Shirin Neshat, Untitled, from the series "Women of Allah" (1996). Photo ©Shirin Neshat, courtesy of the artist and Gladstone Gallery, New York and Brussels.
Shirin Neshat, Untitled, from the series "Women of Allah" (1996). Photo ©Shirin Neshat, courtesy of the artist and Gladstone Gallery, New York and Brussels.

Iranian artist Shirin Neshat is taking on a subject close to home for her new film, which is debuting at Los Angeles’s Broad Museum in October. Titled Land of Dreams, the film is a rumination on cultural identity told through the viewpoint of a female photographer from Iran, traveling across the western US.

“For the first time,” Neshat told artnet News in an email, “I dare to make art directly related to the social and political realities of the United States. In the face of major cultural changes in America since the Trump administration, I felt strongly that the subject of social injustice, both in respect to immigrants and Americans, particularly those living in poverty in the middle of America, calls for an artistic response, even if in a fictionalized manner.”

The film installation will appear as part of the Broad’s survey “Shirin Neshat: I Will Greet the Sun Again,” the artist’s largest show to date.

Land of Dreams is influenced by Surrealist filmmakers Man Ray and Maya Deren, but is based on Neshat’s own experiences as an Iranian-American who came to the US in 1975 and, at just 17, enrolled at the University of California at Berkeley. Neshat lived in exile throughout the Iranian Revolution of 1978-79, as well as the Iran-Iraq war of 1980-88, and continues to live in the US today.

Shirin Neshat, Ilgara, from the series “The Home of My Eyes” (2015). Photo ©Shirin Neshat, courtesy of the artist and Gladstone Gallery, New York and Brussels.

The film also comes as a response to the growing impulse to view immigrants with paranoia and mistrust, an uneasiness that is reflected in the narrative. in addition to taking portraits of her subjects, the main character also takes note of their dreams and logs them with an Iranian colony.

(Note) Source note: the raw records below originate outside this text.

(** X2: the two scripts extract the same addresses from the same rows.
    - For a cell, the per-user extractor is the wallet lookup of the
      compressed-NFT script followed by the read of [address]: both find
      the same wallet or none, or both fail, with the same error but for
      the [TypeError] of a value without [find], which names the variable
      of each script ([accounts], [linkedAccounts]).
    - For a file, the users the per-user script keeps carry, in order, the
      defined addresses among those the compressed-NFT script collects
      (which pushes [undefined] for a wallet without an address).
    - Both log for the same rows, the unreadable ones, in order, and
      nothing else: two [console.error] lines each, the first with the
      error, the second with the cell. *)
Theorem both_scripts_extract_alike {W : Type} (records : list UserData) (w : W) :
  (forall cell,
      match extract_try cell, wallet_try cell with
      | inr address, inr None => address = None
      | inr address, inr (Some account) => address = address_of account
      | inl e1, inl e2 => same_failure e1 e2
      | _, _ => False
      end)
  /\ (exists users addresses,
        users_of_records records w
        = (Ret users, w,
           flat_map (fun record => extract_log record.(linked_accounts))
             (filter unreadable records))
        /\ collect_addresses records [] w
           = (Ret addresses, w, flat_map wallet_log (filter unreadable records))
        /\ map solanaAddress users = filter is_defined addresses)
  /\ Forall (fun record =>
               exists e1 e2,
                 extract_log record.(linked_accounts)
                 = [ConsoleError [T "Error parsing linked accounts:"; ErrArg e1];
                    ConsoleError [T "Problematic JSON:"; T record.(linked_accounts)]]
                 /\ wallet_log record
                    = [ConsoleError [T "Error parsing linked_accounts:"; ErrArg e2];
                       ConsoleError [T "Problematic JSON string:";
                                     T record.(linked_accounts)]]
                 /\ same_failure e1 e2)
            (filter unreadable records).
Proof.
  split; [apply try_alike|]. split.
  - destruct (logs_of_unreadable records) as [H1 H2].
    do 2 eexists. rewrite users_of_records_run, collect_addresses_run, H1, H2.
    split; [reflexivity|]. split; [reflexivity|]. cbn [app]. apply kept_found.
  - apply Forall_forall. intros record Hin. apply filter_In in Hin as [_ Hbad].
    now apply unreadable_lines.
Qed.

(* ================================================================== *)
(** * The extractor that no script calls *)
(* ================================================================== *)

Section UnusedExtractor.
Context {W : Type} (ext : oracle W).

(** Rows whose cell is JSON as it stands are passed one after the other. *)
Lemma push_addresses_good (good rest : list UserData) (acc : list (option jsval)) (w : W) :
  Forall (fun record => exists v, raw_wallet record.(linked_accounts) = inr v) good ->
  @push_addresses W (good ++ rest) acc w
  = push_addresses rest (acc ++ flat_map raw_found good)%list w.
Proof.
  intros Hgood. revert acc. induction Hgood as [|record good [v Hv] _ IH]; intros acc.
  - cbn. now rewrite app_nil_r.
  - cbn [app push_addresses flat_map]. unfold raw_found at 1. rewrite Hv.
    unfold bind, lift, ret.
    destruct v as [account|].
    + rewrite IH, <- app_assoc.
      now destruct (push_addresses rest (acc ++ [address_of account] ++ flat_map raw_found good) w)
        as [[r w'] t].
    + rewrite IH. cbn [app].
      now destruct (push_addresses rest (acc ++ flat_map raw_found good) w) as [[r w'] t].
Qed.

Lemma push_addresses_bad (record : UserData) (rest : list UserData)
  (acc : list (option jsval)) (e : exn) (w : W) :
  raw_wallet record.(linked_accounts) = inl e ->
  @push_addresses W (record :: rest) acc w = (Throw e, w, []).
Proof. intros H. cbn [push_addresses]. unfold bind, lift. now rewrite H. Qed.

End UnusedExtractor.

(** A cell that opens a list and an object and goes on with a single quote
    is no JSON. *)
Lemma single_quoted_key (s : string) : JSON_parse ("[{'" ++ s) = None.
Proof.
  unfold JSON_parse. cbn [append String.length].
  replace (2 * S (S (S (String.length s))) + 1)
    with (S (S (S (S (2 * String.length s + 3))))) by lia.
  reflexivity.
Qed.

(** X3: [extractSolanaAddresses] of the compressed-NFT script, which no
    script calls, parses each cell as it stands and catches nothing.
    - The first row whose cell is no JSON list ends the function with that
      error: no address is returned, those of the rows before are lost, and
      nothing is logged.
    - A cell in the single-quoted form that the inline loop of [main]
      normalises is such a row.
    - When every cell is fine, the function returns the addresses of the
      Solana wallets in the order of the rows. *)
Theorem unused_extractor_stops_at_first_bad_cell {W : Type} (ext : oracle W)
  (csvPath fileContent : string) (w w1 w2 : W) (good : list UserData) :
  ext _ (ReadFileSync csvPath) w = (inr fileContent, w1) ->
  Forall (fun record => exists v, raw_wallet record.(linked_accounts) = inr v) good ->
  (forall record rest e,
      ext _ (CsvParse fileContent) w1 = (inr (good ++ record :: rest)%list, w2) ->
      raw_wallet record.(linked_accounts) = inl e ->
      extractSolanaAddresses ext csvPath w
      = (Throw e, w2, [Call (ReadFileSync csvPath); Call (CsvParse fileContent)]))
  /\ (forall s, raw_wallet ("[{'" ++ s) = inl SyntaxError)
  /\ (ext _ (CsvParse fileContent) w1 = (inr good, w2) ->
      extractSolanaAddresses ext csvPath w
      = (Ret (flat_map raw_found good), w2,
         [Call (ReadFileSync csvPath); Call (CsvParse fileContent)])).
Proof.
  intros Hread Hgood. split; [|split].
  - intros record rest e Hcsv Hbad.
    unfold extractSolanaAddresses, bind, perform. rewrite Hread, Hcsv.
    rewrite (push_addresses_good good (record :: rest) [] w2 Hgood).
    now rewrite (push_addresses_bad record rest _ e w2 Hbad).
  - intros s. unfold raw_wallet. now rewrite single_quoted_key.
  - intros Hcsv.
    unfold extractSolanaAddresses, bind, perform. rewrite Hread, Hcsv.
    rewrite <- (app_nil_r good) at 1.
    rewrite (push_addresses_good good [] [] w2 Hgood). reflexivity.
Qed.

(** A file of two rows, an empty list and a cell in the single-quoted
    form: the function throws a [SyntaxError] at the second row. *)
Lemma unused_extractor_witness :
  extractSolanaAddresses
    (Scripted.world (Scripted.mkCanned EmptyString two_rows) Scripted.never) "users.csv" 0
  = (Throw SyntaxError, 2, [Call (ReadFileSync "users.csv"); Call (CsvParse "file content")]).
Proof.
  refine (proj1 (unused_extractor_stops_at_first_bad_cell
                   (Scripted.world (Scripted.mkCanned EmptyString two_rows) Scripted.never)
                   "users.csv" "file content" 0 1 2 [mkUserData "u0" "[]"] eq_refl _)
            (mkUserData "u1" python_cell) [] SyntaxError eq_refl eq_refl).
  constructor; [|constructor]. exists None. reflexivity.
Defined.

(* ================================================================== *)
(** * What a script never does *)
(* ================================================================== *)

Section Guarantees.
Context {W : Type} (ext : oracle W) (p : forall R, call R -> bool).

Lemma guarantees_ret {A} (Q : A -> Prop) (a : A) : Q a -> @guarantees W A p Q (ret a).
Proof. intros H w. split; [reflexivity | exact H]. Qed.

Neshat is about to begin production on the film now and plans to complete it over the summer. Its premiere will coincide with the US debut of Neshat’s monumental photographic portraits, “The Home of My Eyes,” showing people from Azerbaijan whose bodies are inscribed with ink. The series has only been shown twice before, at Yarat Contemporary Art Space in Azerbaijan and Venice’s Museo Correr during the 2017 Venice Biennale. Other large-scale photographic installations in the Broad show will include works from the artist’s series “The Book of Kings” (2012) and “Our House Is on Fire” (2013).

Shirin Neshat, Untitled, from the series “Roja” (2016). Photo ©Shirin Neshat, courtesy of the artist and Gladstone Gallery, New York and Brussels.

The exhibition will also include the entirety of Neshat’s best-known work, her three-part photo series of black-and-white portraits, “Women of Allah,” depicting veiled women. All in all, there will be some 150 photographs and videos, including eight immersive video installations, and screenings of Neshat’s two feature-length films, Women Without Men (2009) and Looking for Oum Kulthum (2018).

“Shirin Neshat: I Will Greet the Sun Again” will be on view at the Broad, 221 S. Grand Avenue, Los Angeles, October 19, 2019–February 16, 2020.